Material provided: Begin

(* ===== verification/HsmFacts.v ===== *)
(** Properties of [Hsm]: what the encryptor of a key on a token is, that the token
    decrypts what is encrypted to it, under which identifier, and that it does not
    marshal when the token has no certificate. *)

From S2P Require Import Prelude Errors Base64 Json JsonFacts JsonCodec Types Crypto Jwk Jws JwsFacts Jwe JweFacts Helpers HelpersFacts Keys KeysFacts Interfaces Cryptors JweCryptors KeyEncryptionFacts Hsm.

Section hsm.
Context `{X509, Digests, Rsa, Ecdsa, Signers, Aes, !Crypto11}.
Variable tok : Token.
#[local] Instance hsm_decryption : AsymmetricDecryptionKey hsm_AsymmetricDecryptionKey := AsymmetricDecryptionKey_Decryption tok.
#[local] Instance hsm_store : AsymmetricDecryptionKeyStore hsm_AsymmetricDecryptionKeyStore hsm_AsymmetricDecryptionKey := AsymmetricDecryptionKeyStore_Store tok.

(** ** The encryptor *)
Section key.
Variables (a : hsm_AsymmetricDecryptionKey) (k : RsaPublicKey).
Hypotheses (Hpub : hsm_Public (Hsm_key a) = PubRSA k) (Hexp : (0 < RsaPub_E k <= MaxInt32)%Z)
  (Hbits : (MinRsaModulusBits <= BitLen (RsaPub_N k))%N).

Definition encryptor_jwk (certs : list (option x509_Certificate)) : Jwk := rsa_public_jwk k [KeyOpsEncrypt] AlgRSAOAEP certs (rsa_kid k).
Definition encryptor_key (l : ref) : RsaPublicKeyImpl :=
  {| Rpub_key := k; Rpub_jwk := l; Rpub_ops := [KeyOpsEncrypt]; Rpub_alg := AlgRSAOAEP |}.

Lemma encryptor_jwk_made certs : JwkFromPublicKey (PubRSA k) [KeyOpsEncrypt] certs = Ok (encryptor_jwk certs).
Proof. rewrite JwkFromPublicKey_rsa by lia. done. Qed.

Lemma encryptor_jwk_loads certs required : (∀ op, op ∈ required → op ∈ [KeyOpsEncrypt]) → LoadPublicKey (encryptor_jwk certs) required = Ok (PubRSA k).
Proof. intros Hr. eapply JwkFromPublicKey_LoadPublicKey; [apply encryptor_jwk_made| |done]. by cbn; lia. Qed.

(** The encryptor of a key that the library can use: its JWK has the identifier that
    the library computes, and the certificates that the token has. *)
Lemma Encryptor_spec h certs : AsymmetricDecryptionKey_Certificates tok a = Ok certs →
  AsymmetricDecryptionKey_Encryptor tok h a = (Ok (encryptor_key (new_ref h)), <[new_ref h := encryptor_jwk certs]> h).
Proof.
  intros Hc. unfold AsymmetricDecryptionKey_Encryptor. rewrite Hc, Hpub. cbn [mbind res_bind]. rewrite encryptor_jwk_made. unfold alloc.
  unfold NewRsaPublicKeyImpl, deref. rewrite lookup_insert_eq. cbn [mbind res_bind].
  rewrite encryptor_jwk_loads by by intros op ?%elem_of_nil. done.
Qed.

Lemma encryptor_Jwk h l certs : h !! l = Some (encryptor_jwk certs) → RsaPublicKeyImpl_Jwk h (encryptor_key l) = Ok (encryptor_jwk certs).
Proof.
  intros Hl. unfold RsaPublicKeyImpl_Jwk, deref. cbn [Rpub_jwk encryptor_key]. rewrite Hl. cbn [mbind res_bind].
  rewrite Jwk_X5C_id. cbn [Jwk_fields encryptor_jwk rsa_public_jwk KeyX5C Rpub_key Rpub_ops Rpub_alg]. unfold cloneOps. by rewrite encryptor_jwk_made.
Qed.

Definition jwe_encryptor : JweRsaKeyEncryptionEncryptorImpl := {| rsaPublicKey := k; rsaPublicKid := rsa_kid k; rsaAlg := AlgRSAOAEP |}.

Lemma encryptor_jwe certs : NewJweRsaKeyEncryptionEncryptorImpl (encryptor_jwk certs) = Ok jwe_encryptor.
Proof.
  unfold NewJweRsaKeyEncryptionEncryptorImpl, gcm_validEncryptionOpts. rewrite encryptor_jwk_loads by done. done.
Qed.

(** ** Decrypting on the token *)
(** What a token promises for a digest that it supports: it has a random source, and
    it decrypts what is encrypted to the key. *)
Definition token_decrypts (hash : Hash) : Prop := ∃ rd, NewRandomReader tok (Hsm_ctx a) = Ok rd ∧
  ∀ r m c r', rsa_EncryptOAEP hash r k m = Ok (c, r') → hsm_Decrypt tok (Hsm_key a) rd c hash = Ok m.

Lemma token_unwraps hash b : token_decrypts hash → Hsm_ctx b = Hsm_ctx a → Hsm_key b = Hsm_key a → unwraps b k hash.
Proof.
  intros (rd & Hrd & Hdec) Hctx Hkey r cek ek r' Henc. cbn [DecKey_Decrypt hsm_decryption AsymmetricDecryptionKey_Decryption].
  unfold AsymmetricDecryptionKey_Decrypt. rewrite Hctx, Hrd, Hkey. cbn [mbind res_bind]. by eapply Hdec.
Qed.
End key.

(** C39. A key on a token has an encryptor, whether or not a certificate is found.  The token
    decrypts what the encryptor encrypts, for any operation that is named; and JWEs for
    the encryptor's JWK are decrypted with the key, if it is the only one of its store
    or stored under the identifier of that JWK. *)
Theorem Hsm_Encryptor_roundtrip h a k certs hash :
  hsm_Public (Hsm_key a) = PubRSA k → (0 < RsaPub_E k <= MaxInt32)%Z → (MinRsaModulusBits <= BitLen (RsaPub_N k))%N →
  AsymmetricDecryptionKey_Certificates tok a = Ok certs → token_decrypts a k hash →
  ∃ enc h' jwk e, AsymmetricDecryptionKey_Encryptor tok h a = (Ok enc, h') ∧ RsaPublicKeyImpl_Jwk h' enc = Ok jwk ∧
    NewJweRsaKeyEncryptionEncryptorImpl jwk = Ok e ∧
    (∀ r m c r' op, RsaPublicKeyImpl_Encrypt r enc KeyOpsEncrypt hash m = Ok (c, r') → AsymmetricDecryptionKey_Decrypt tok a op hash c = Ok m) ∧
    ∀ rs p token rs' rand s, JweRsaKeyEncryptionEncryptorImpl_Encrypt rs e p hash = Ok (token, rs') → (slen token <= MaxCompactSize)%N →
      AsymmetricDecryptionKeyStoreImpl_Get s (Jwk_Kid jwk) = Ok a →
      ∃ aad, JweRsaKeyEncryptionDecryptorImpl_Decrypt rand (NewJweRsaKeyEncryptionDecryptorImpl s) token None = Ok (p, aad).
Proof.
  intros Hpub He Hb Hc Ht. exists (encryptor_key k (new_ref h)). eexists. exists (encryptor_jwk k certs), (jwe_encryptor k).
  split_and!; [by apply Encryptor_spec|by apply encryptor_Jwk, lookup_insert_eq|by apply encryptor_jwe| |].
  - intros r m c r' op Henc. destruct Ht as (rd & Hrd & Hdec). unfold AsymmetricDecryptionKey_Decrypt. rewrite Hrd. cbn [mbind res_bind].
    eapply Hdec. unfold RsaPublicKeyImpl_Encrypt in Henc. destruct (negb _); [done|]. destruct (Hash_Available hash); [exact Henc|done].
  - intros rs p token rs' rand s Henc Hsz Hget.
    destruct (encrypted_opens (K := hsm_AsymmetricDecryptionKey) rs (jwe_encryptor k) p hash token rs' rand (NewJweRsaKeyEncryptionDecryptorImpl s) a None)
      as (aad & Hdec & _); [done|apply rsa_kid_text|done|exact Hget|done|by apply (token_unwraps a)|by left|]. by exists aad.
Qed.

(** What an encryptor hands out, once it is made, and the JWE encryptor of its JWK. *)
Lemma Encryptor_made h a k enc h' jwk e :
  hsm_Public (Hsm_key a) = PubRSA k → (0 < RsaPub_E k <= MaxInt32)%Z → (MinRsaModulusBits <= BitLen (RsaPub_N k))%N →
  AsymmetricDecryptionKey_Encryptor tok h a = (Ok enc, h') → RsaPublicKeyImpl_Jwk h' enc = Ok jwk → NewJweRsaKeyEncryptionEncryptorImpl jwk = Ok e →
  RsaPublicKeyImpl_Kid h' enc = Ok (rsa_kid k) ∧ Jwk_Kid jwk = rsa_kid k ∧ e = jwe_encryptor k.
Proof.
  intros Hpub He Hb Henc Hj Hnew. destruct (AsymmetricDecryptionKey_Certificates tok a) as [certs|err|] eqn:Hc.
  2,3: unfold AsymmetricDecryptionKey_Encryptor in Henc; rewrite Hc in Henc; discriminate.
  rewrite (Encryptor_spec a k Hpub He Hb h certs Hc) in Henc. injection Henc as <- <-.
  rewrite (encryptor_Jwk k He Hb _ _ certs) in Hj by apply lookup_insert_eq. injection Hj as <-.
  rewrite (encryptor_jwe k He Hb) in Hnew. injection Hnew as <-.
  split_and!; [|done..]. unfold RsaPublicKeyImpl_Kid, deref. cbn [Rpub_jwk encryptor_key]. by rewrite lookup_insert_eq.
Qed.

(** What is encrypted to a key is decrypted with the store exactly if the store finds the
    key under the identifier that the library computes. *)
Lemma computed_id_needed rs a k hash p token rs' rand s :
  Hsm_ctx a = HsmStore_ctx s → token_decrypts a k hash →
  JweRsaKeyEncryptionEncryptorImpl_Encrypt rs (jwe_encryptor k) p hash = Ok (token, rs') → (slen token <= MaxCompactSize)%N →
  match FindKeyPair tok (HsmStore_ctx s) (Some (s2b (rsa_kid k))) None with
  | Ok (Some (inl key)) => key = Hsm_key a → ∃ aad, JweRsaKeyEncryptionDecryptorImpl_Decrypt rand (NewJweRsaKeyEncryptionDecryptorImpl s) token None = Ok (p, aad)
  | Ok _ => JweRsaKeyEncryptionDecryptorImpl_Decrypt rand (NewJweRsaKeyEncryptionDecryptorImpl s) token None =
      Err (EWrap "error getting key from keystore" (EGose Gose.ErrInvalidKeyType))
  | Err e => JweRsaKeyEncryptionDecryptorImpl_Decrypt rand (NewJweRsaKeyEncryptionDecryptorImpl s) token None =
      Err (EWrap "error getting key from keystore" e)
  | Panic => JweRsaKeyEncryptionDecryptorImpl_Decrypt rand (NewJweRsaKeyEncryptionDecryptorImpl s) token None = Panic
  end.
Proof.
  intros Hctx Ht Henc Hsz. destruct (rsa_kid_text k) as [Hu _].
  pose proof (encrypted_refused (K := hsm_AsymmetricDecryptionKey) rs (jwe_encryptor k) p hash token rs' rand (NewJweRsaKeyEncryptionDecryptorImpl s) None Henc Hu Hsz) as Href.
  unfold DecKeyStore_Get, hsm_store, AsymmetricDecryptionKeyStore_Store, AsymmetricDecryptionKeyStore_Get in Href. cbn [Rkd_keystore NewJweRsaKeyEncryptionDecryptorImpl rsaPublicKid jwe_encryptor] in Href.
  destruct (FindKeyPair _ _ _ _) as [[[key|key]|]|e|] eqn:Ef; cbn [mbind res_bind] in Href; try exact Href.
  intros ->. destruct (encrypted_opens (K := hsm_AsymmetricDecryptionKey) rs (jwe_encryptor k) p hash token rs' rand (NewJweRsaKeyEncryptionDecryptorImpl s)
    {| Hsm_kid := Some (s2b (rsa_kid k)); Hsm_keylabel := None; Hsm_ctx := HsmStore_ctx s; Hsm_key := Hsm_key a |} None) as (aad & Hdec & _); try done.
  - unfold DecKeyStore_Get, hsm_store, AsymmetricDecryptionKeyStore_Store, AsymmetricDecryptionKeyStore_Get. cbn [Rkd_keystore NewJweRsaKeyEncryptionDecryptorImpl rsaPublicKid jwe_encryptor]. by rewrite Ef.
  - by apply (token_unwraps a).
  - by left.
  - by exists aad.
Qed.

(** C40. The store of a token looks keys up under their PKCS 11 identifiers.  The encryptor
    of a key of that store, and the JWK that it hands out, have the identifier that the
    library computes from the public key instead.  So what is encrypted to that JWK is
    decrypted if the token has the same key under the computed identifier; if it has
    none under that one, the answer is an error, although the store has the key. *)
Theorem Hsm_store_needs_computed_id h rs a kid k enc h' jwk e hash p token rs' rand s :
  AsymmetricDecryptionKeyStore_Get tok s kid = Ok a → token_decrypts a k hash →
  hsm_Public (Hsm_key a) = PubRSA k → (0 < RsaPub_E k <= MaxInt32)%Z → (MinRsaModulusBits <= BitLen (RsaPub_N k))%N →
  AsymmetricDecryptionKey_Encryptor tok h a = (Ok enc, h') → RsaPublicKeyImpl_Jwk h' enc = Ok jwk → NewJweRsaKeyEncryptionEncryptorImpl jwk = Ok e →
  JweRsaKeyEncryptionEncryptorImpl_Encrypt rs e p hash = Ok (token, rs') → (slen token <= MaxCompactSize)%N →
  AsymmetricDecryptionKey_Kid a = kid ∧ RsaPublicKeyImpl_Kid h' enc = Ok (rsa_kid k) ∧ Jwk_Kid jwk = rsa_kid k ∧
  match FindKeyPair tok (HsmStore_ctx s) (Some (s2b (Jwk_Kid jwk))) None with
  | Ok (Some (inl key)) => key = Hsm_key a → ∃ aad, JweRsaKeyEncryptionDecryptorImpl_Decrypt rand (NewJweRsaKeyEncryptionDecryptorImpl s) token None = Ok (p, aad)
  | Ok _ => JweRsaKeyEncryptionDecryptorImpl_Decrypt rand (NewJweRsaKeyEncryptionDecryptorImpl s) token None =
      Err (EWrap "error getting key from keystore" (EGose Gose.ErrInvalidKeyType))
  | Err e => JweRsaKeyEncryptionDecryptorImpl_Decrypt rand (NewJweRsaKeyEncryptionDecryptorImpl s) token None =
      Err (EWrap "error getting key from keystore" e)
  | Panic => JweRsaKeyEncryptionDecryptorImpl_Decrypt rand (NewJweRsaKeyEncryptionDecryptorImpl s) token None = Panic
  end.
Proof.
  intros Hget Ht Hpub He Hb Hmade Hj Hnew Henc Hsz.
  destruct (Encryptor_made h a k enc h' jwk e) as (Hkid & Hjk & ->); try done.
  assert (Hsm_ctx a = HsmStore_ctx s ∧ Hsm_kid a = Some (s2b kid)) as [Hctx Hk].
  { unfold AsymmetricDecryptionKeyStore_Get in Hget. apply bind_Ok in Hget as ([[key|key]|] & _ & Hget); try done. by injection Hget as <-. }
  split_and!; [unfold AsymmetricDecryptionKey_Kid; rewrite Hk; apply b2s_s2b|done|done|].
  rewrite Hjk. by eapply computed_id_needed.
Qed.

(** A token that has no certificate for a key answers nil, which the key hands out as a
    certificate: marshalling the JWK of the encryptor panics. *)
Theorem Hsm_Encryptor_Marshal_panics h a k :
  hsm_Public (Hsm_key a) = PubRSA k → (0 < RsaPub_E k <= MaxInt32)%Z → (MinRsaModulusBits <= BitLen (RsaPub_N k))%N →
  FindCertificate tok (Hsm_ctx a) (Hsm_kid a) (Hsm_keylabel a) = Ok None →
  ∃ enc h', AsymmetricDecryptionKey_Encryptor tok h a = (Ok enc, h') ∧ RsaPublicKeyImpl_Marshal h' enc = Panic.
Proof.
  intros Hpub He Hb Hc. assert (AsymmetricDecryptionKey_Certificates tok a = Ok [None]) as Hcs by (unfold AsymmetricDecryptionKey_Certificates; by rewrite Hc).
  eexists _, _. split; [by apply (Encryptor_spec a k)|]. unfold RsaPublicKeyImpl_Marshal.
  rewrite (encryptor_Jwk k He Hb _ _ [None]) by apply lookup_insert_eq. reflexivity.
Qed.

(** Decrypting does not panic as long as the calls of the token do not. *)
Theorem Hsm_Decrypt_no_panic rand s token o :
  (∀ kid, FindKeyPair tok (HsmStore_ctx s) kid None ≠ Panic) → NewRandomReader tok (HsmStore_ctx s) ≠ Panic →
  (∀ key rd c hash, hsm_Decrypt tok key rd c hash ≠ Panic) → (∀ h, o = Some h → Hash_Available h = true) →
  JweRsaKeyEncryptionDecryptorImpl_Decrypt rand (NewJweRsaKeyEncryptionDecryptorImpl s) token o ≠ Panic.
Proof.
  intros Hf Hr Hd Ho. apply key_decrypt_no_panic; [| |done]; cbn [Rkd_keystore NewJweRsaKeyEncryptionDecryptorImpl];
    unfold DecKeyStore_Get, hsm_store, AsymmetricDecryptionKeyStore_Store, AsymmetricDecryptionKeyStore_Get.
  - intros kid. apply bind_no_panic; [done|]. by intros [[key|key]|] _.
  - intros kid key h c Hg _. apply bind_Ok in Hg as ([[kp|kp]|] & _ & Hg); try done. injection Hg as <-.
    cbn [DecKey_Decrypt hsm_decryption AsymmetricDecryptionKey_Decryption]. unfold AsymmetricDecryptionKey_Decrypt. by apply bind_no_panic.
Qed.
End hsm.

Material provided: End

• **Task directions**: Among the lines of the preceding listing, tally those that include "library"; reply with the number alone.

• **Your response**: 4